Wednesday 9 December 2009

The Case for Hope - 3 November 2009

Today Karen, Rob and I visited Professor Robin Franklin at the University of Cambridge to talk about the HOPE his work may offer people with Multiple Sclerosis. Robin has the look of a movie star who women are going to fall in love with and men are going to look for favourable comparison. His office evokes academic enquiry, deep study and intellectual sparring.




Old classic books in cloth covered blue and red covers adorn each wall. There is an old 60’s looking microscope on a bench surrounded by papers and on the wall an antique picture of a brain in a gold frame.
Underneath are grey metal filing cabinets crammed with ideas captured after hours of reading, thinking and debating until the perfect paper is worthy of its place. He has a neat and simple desk with more papers, fountain pen and an old pc screen and keyboard all beneath a halogen lamp illuminating the next moves he and his team can make on one of the cruellest of neurological diseases.
We sit opposite him on a comfortable old leather sofa with creases and cracks reflecting the countless conversations he has held. Looking for ways to convince people to join him, fund him, challenge him and find a way beyond the frontiers currently known. He started on a journey to become a vet. After qualification and 6 weeks in Grimsby he moved to Cambridge to pursue a PhD and then an obsession with the biology of the brain. His interest in the most complex structure known to man and his desire to unlock the secrets of the repair processes that are working and failing has kept him consumed for over twenty years. In this time he has built a truly world class neuroscience team focused on working out how the brain and central nervous system can repair itself when damaged by diseases such as Multiple Sclerosis.

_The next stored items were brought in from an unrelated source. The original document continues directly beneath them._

Lemma resolveChart_no_trading_period_witness :
  @resolveChart (serving (chart_from bare_meta (VArr []) []))
    "ACME" "1d" "1m" = Throw TypeError.
Proof.
  exact (@resolveChart_no_trading_period
           (serving (chart_from bare_meta (VArr []) []))
           "ACME" "1d" "1m" _ VNull bare_meta
           eq_refl eq_refl eq_refl eq_refl (or_introl eq_refl)).
Defined.

Lemma updatedDateTime_of_time_witness :
  exists r,
    @resolveChart (serving (chart_from untimed_meta (VArr []) []))
      "ACME" "1d" "1m" = Ok r
    /\ get r "updatedDateTime" = Ok (VDate Num.nan).
Proof.
  eexists. split; [reflexivity |].
  apply (@updatedDateTime_of_time
           (serving (chart_from untimed_meta (VArr []) []))
           "ACME" "1d" "1m" (chart_from untimed_meta (VArr []) []) _
           untimed_meta (or_introl (conj eq_refl (conj eq_refl eq_refl)))).
  reflexivity.
Defined.

Lemma resolveChart_zero_previousClose_witness :
  exists r,
    @resolveChart
      (serving (chart_from (sample_meta 105%float 0%float) (VArr []) []))
      "ACME" "1d" "1m" = Ok r
    /\ get r "priceChangePercentage" = Ok (VStr "Infinity").
Proof.
  eexists. split; [reflexivity |].
  exact (@resolveChart_zero_previousClose
           (serving (chart_from (sample_meta 105%float 0%float) (VArr []) []))
           "ACME" "1d" "1m" _ _ (sample_meta 105%float 0%float)
           105%float 0%float
           eq_refl eq_refl eq_refl eq_refl eq_refl eq_refl eq_refl).
Defined.

Lemma resolveChart_missing_price_witness :
  exists r,
    @resolveChart
      (serving (chart_from (VObj [ ("currentTradingPeriod",
                                    VObj [ ("regular", sample_regular) ]) ])
                  (VArr []) []))
      "ACME" "1d" "1m" = Ok r
    /\ get r "priceChange" = Ok (VNum Num.nan)
    /\ get r "priceChangePercentage" = Ok (VStr "NaN").
Proof.
  eexists. split; [reflexivity |].
  exact (@resolveChart_missing_price
           (serving (chart_from (VObj [ ("currentTradingPeriod",
                                         VObj [ ("regular", sample_regular) ]) ])
                       (VArr []) []))
           "ACME" "1d" "1m" _ _ _ eq_refl eq_refl eq_refl
           (or_introl eq_refl)).
Defined.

Robin’s enthusiasm, optimism and energy are infectious. He takes us through the unfair battles that are fought in the war for funds. The political and emotional support behind Alzheimer’s, Parkinson’s and Huntingdon’s diseases is reaping a disproportionate share of funding versus that given to Multiple Sclerosis. The press seem to sell more papers and gather emotional support around the awful plight of these diseases that attack the elderly. They seem less interested in telling the story of a disease that picks on the young, even children as young as 8. Many of these young people then go on to a experience a lifetime of steady or fierce decline, a continuous fear of the future and some terrible ways of ending their lives. With a fairer share of funding, or new increased levels of resourcing, there is every reason to believe that the science of brain repair will develop treatments capable of giving HOPE to people who have Multiple Sclerosis today.

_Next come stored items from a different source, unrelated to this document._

(** The schema [_create_or_migrate_schema] asks for. *)
Definition required_schema : list (string * list string) :=
  [("results", RESULTS_SQL); ("daily_progress", DAILY_SQL); ("streaks", STREAKS_SQL);
   ("user_prefs", PREFS_SQL); ("user_names", NAMES_SQL)].

Definition schema_complete (c : content) : Prop :=
  match c with
  | Garbage _ => False
  | Sqlite schema indexes _ =>
      (∀ t cols, (t, cols) ∈ required_schema ->
         ∃ have, schema !! t = Some have ∧ issubset cols have = true)
      ∧ "idx_results_user" ∈ indexes ∧ "idx_daily_user" ∈ indexes
  end.

(** A database just created: the required tables and nothing in them. *)
Definition fresh (c : content) : Prop :=
  match c with
  | Garbage _ => False
  | Sqlite schema _ rows =>
      schema = list_to_map required_schema ∧ rows = empty_store
  end.

Section os.

(** [locked p t]: at time [t] another process holds the file at [p] open,
    so that renaming or deleting it fails with [PermissionError]. *)
Variable locked : path -> nat -> bool.

Definition os_path_exists (p : path) (w : World) : bool :=
  match file p w with Some _ => true | None => false end.

Definition os_remove (p : path) (w : World) : World * result unit :=
  let w := record_event (TryRemove p) w in
  match file p w with
  | None => (w, Raise FileNotFoundError)
  | Some _ =>
      if locked p (clock w) then (w, Raise PermissionError)
      else (set_file p None w, Ok tt)
  end.

(** [os.replace(DB_PATH, corrupt_path)] *)
Definition os_replace (w : World) : World * result unit :=
  let w := record_event TryReplace w in
  match db_file w with
  | None => (w, Raise FileNotFoundError)
  | Some c =>
      if locked DB_PATH (clock w)
         || (os_path_exists corrupt_path w && locked corrupt_path (clock w))
      then (w, Raise PermissionError)
      else (set_file DB_PATH None (set_file corrupt_path (Some c) w), Ok tt)
  end.

(** [time.sleep(0.4 * k)] *)
Definition time_sleep (k : nat) (w : World) : World :=
  record_event (Sleep k) (mkWorld (db_file w) (corrupt_file w) (clock w + k)%nat (log w)).

(** [_integrity_ok]: the file exists and [PRAGMA integrity_check] says ok. *)
Definition _integrity_ok (w : World) : bool :=
  match db_file w with
  | Some (Sqlite _ _ _) => true
  | _ => false
  end.

(** The first loop of [_try_rotate_or_remove]; [None] when the loop ends
    without returning. *)
Fixpoint rotate_loop (range : list nat) (w : World) : World * option bool :=
  match range with
  | [] => (w, None)
  | i :: range' =>
      let '(w, r) :=
        let '(w, r) :=
          if os_path_exists corrupt_path w then os_remove corrupt_path w
          else (w, Ok tt) in
        match r with
        | Ok _ => os_replace w
        | Raise e => (w, Raise e)
        end in
      match r with
      | Ok _ => (w, Some true)
      | Raise PermissionError => rotate_loop range' (time_sleep (i + 1) w)
      | Raise FileNotFoundError => (w, Some true)
      | Raise _ => rotate_loop range' w
      end
  end.

(** The second loop. *)
Fixpoint remove_loop (range : list nat) (w : World) : World * option bool :=
  match range with
  | [] => (w, None)
  | i :: range' =>
      let '(w, r) :=
        if os_path_exists DB_PATH w then os_remove DB_PATH w else (w, Ok tt) in
      match r with
      | Ok _ => (w, Some true)
      | Raise PermissionError => remove_loop range' (time_sleep (i + 1) w)
      | Raise _ => remove_loop range' w
      end
  end.

Definition _try_rotate_or_remove (w : World) : World * bool :=
  match rotate_loop (seq 0 5) w with
  | (w, Some b) => (w, b)
  | (w, None) =>
      match remove_loop (seq 0 5) w with
      | (w, Some b) => (w, b)
      | (w, None) => (w, false)
      end
  end.

(** [[
    conn = _connect()
    try:
        _create_or_migrate_schema(conn)
        conn.commit()
    finally:
        conn.close()
    ]]
    Connecting creates the file when there is none; a statement on a file
    that is not a database raises [DatabaseError]. *)
Definition connect_and_migrate (w : World) : World * result unit :=
  match db_file w with
  | Some (Garbage _) => (w, Raise DatabaseError)
  | Some (Sqlite schema indexes rows) =>
      let '(schema, indexes, rows) := _create_or_migrate_schema (schema, indexes, rows) in
      (set_file DB_PATH (Some (Sqlite schema indexes rows)) w, Ok tt)
  | None =>
      let '(schema, indexes, rows) := _create_or_migrate_schema (∅, ∅, empty_store) in
      (set_file DB_PATH (Some (Sqlite schema indexes rows)) w, Ok tt)
  end.

Definition init_db (w : World) : World * result unit :=
  if os_path_exists DB_PATH w && negb (_integrity_ok w) then
    let '(w, handled) := _try_rotate_or_remove w in
    if negb handled then (w, Raise DatabaseError)
    else connect_and_migrate w
  else connect_and_migrate w.

End os.

End startup.

(* ================================================================== *)
(** * [main.py]: the reminder jobs                                     *)
(* ================================================================== *)

Module main.

Definition DAILY_CAP : Z := 5.
Definition DEFAULT_TZ : string := "Asia/Kolkata".

(** [datetime.time(hour=, minute=, tzinfo=)] *)
Record time : Type := mktime { hour : Z; minute : Z; tzinfo : string }.

Definition dtime (hour minute : Z) (tzinfo : string) : result time :=
  if (0 <=? hour) && (hour <=? 23) && (0 <=? minute) && (minute <=? 59)
  then Ok (mktime hour minute tzinfo) else Raise ValueError.

Inductive trigger : Type :=
| Daily (t : time)       (* [run_daily] *)
| Once (when : Z).       (* [run_once] *)

(** A job of the queue: its name, the chat it belongs to, its payload
    [{"user_id": ..., "tz": ...}] and when it fires. *)
Record Job : Type := mkJob {
  name : string;
  chat_id : Z;
  data : Z * string;
  fires : trigger
}.

#[export] Instance time_eq_dec : EqDecision time.
Proof. solve_decision. Defined.
#[export] Instance trigger_eq_dec : EqDecision trigger.
Proof. solve_decision. Defined.
#[export] Instance Job_eq_dec : EqDecision Job.
Proof. solve_decision. Defined.

(** ** The job queue: the jobs currently scheduled *)

Definition jobs (jq : list Job) : list Job := jq.

Definition get_jobs_by_name (n : string) (jq : list Job) : list Job :=
  filter (fun j => name j = n) jq.

(** [j.schedule_removal()]: the job leaves the queue.  (Jobs that agree on
    every field are told apart by nothing the handlers look at, and are
    removed together.) *)
Definition schedule_removal (j : Job) (jq : list Job) : list Job :=
  filter (fun j' => j' ≠ j) jq.

Definition run_daily (t : time) (n : string) (c : Z) (d : Z * string) (jq : list Job)
  : list Job :=
  jq ++ [mkJob n c d (Daily t)].

Definition run_once (when : Z) (n : string) (c : Z) (d : Z * string) (jq : list Job)
  : list Job :=
  jq ++ [mkJob n c d (Once when)].

(** [f"daily-{chat_id}-{user_id}"] *)
Definition job_name (chat_id user_id : Z) : string :=
  String.append "daily-" (String.append (str chat_id) (String "-" (str user_id))).

(** [j.name and j.name.startswith("daily-")] *)
Definition is_daily (j : Job) : bool :=
  negb (String.eqb (name j) EmptyString) && startswith "daily-" (name j).

(** ** The Telegram side of a handler call *)

Record User : Type := mkUser {
  id : Z;
  first_name : string;
  last_name : option string;
  username : option string
}.

Record Update : Type := mkUpdate {
  effective_chat_id : Z;
  effective_user : User
}.

(** [" ".join(parts)] *)
Fixpoint join_space (parts : list string) : string :=
  match parts with
  | [] => EmptyString
  | [p] => p
  | p :: rest => String.append p (String " " (join_space rest))
  end.

Definition nonempty (s : string) : bool := negb (String.eqb s EmptyString).

Definition _display_name (u : User) : string :=
  let parts :=
    first_name u ::
    match last_name u with
    | Some l => if nonempty l then [l] else []
    | None => []
    end in
  let s := strip (join_space (List.filter nonempty parts)) in
  if nonempty s then s
  else
    match username u with
    | Some n => if nonempty n then n else String.append "User " (str (id u))
    | None => String.append "User " (str (id u))
    end.

Inductive reply : Type :=
| NoJobQueue         (* "No active daily reminder to cancel (job queue unavailable)." *)
| ReminderDisabled   (* "Daily reminder disabled." *)
| NothingToCancel.   (* "No active daily reminder to cancel." *)

Section handlers.

(** [ZoneInfo(tzname)] succeeds for the zone names the host knows. *)
Variable zone_known : string -> bool.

Rob and I have worked with people earning multiple million pound salaries and bonuses each year. We are stunned to know that some of the academically brightest people on earth, pushing forward the boundaries of science that will benefit all of us earn £35k per year. Robin sketches out how nerves are crippled by MS and the work his team is doing to discover the path to repair. We meet some of his staff around the lab. Everyone is busy and active working on their piece. There is a good feel about the place as it hums along like a finely tuned machine. This is a collection of amazing talent from countries including China, Belarus, Denmark, France, USA, Ireland, New Zealand, Germany, Greece, Denmark, Iceland, and the UK. At one end of enquiry mankind is searching to go beyond the boundaries of the known universe. Here the journey of discovery is in to the complex micro world of the most elemental parts of ourselves. We want these people to succeed and we want to support what they do.
We are daunted by the scale of the challenge Robin faces. He needs substantially more resources to quicken the pace of progress. Equipment is astronomically priced with huge running costs. People are on short term contracts with the risk of fragile budgets around them. We wonder at the impact we can make by raising more funds. We talk of raising the profile of this work and getting on the Governments agenda and more stories in the press. We talk and say we can make a difference and raise HOPE for people who have Multiple Sclerosis today. Our step will be a small one but our gesture can inspire others to get involved and raise public awareness. If our one small step can get a thousand others to make one small step then suddenly 100,000 people with MS in the UK will have renewed HOPE for the future they and their families will endure. Our small step is Rob and I will walk 1000MILES4HOPE in 2010, communicate with at least 10,000 to raise the profile of Multiple Sclerosis and raise £100,000 for the brightest talent Robin can attract to this admirable cause. We believe as the case is understood others will join this battle in a war that can be won.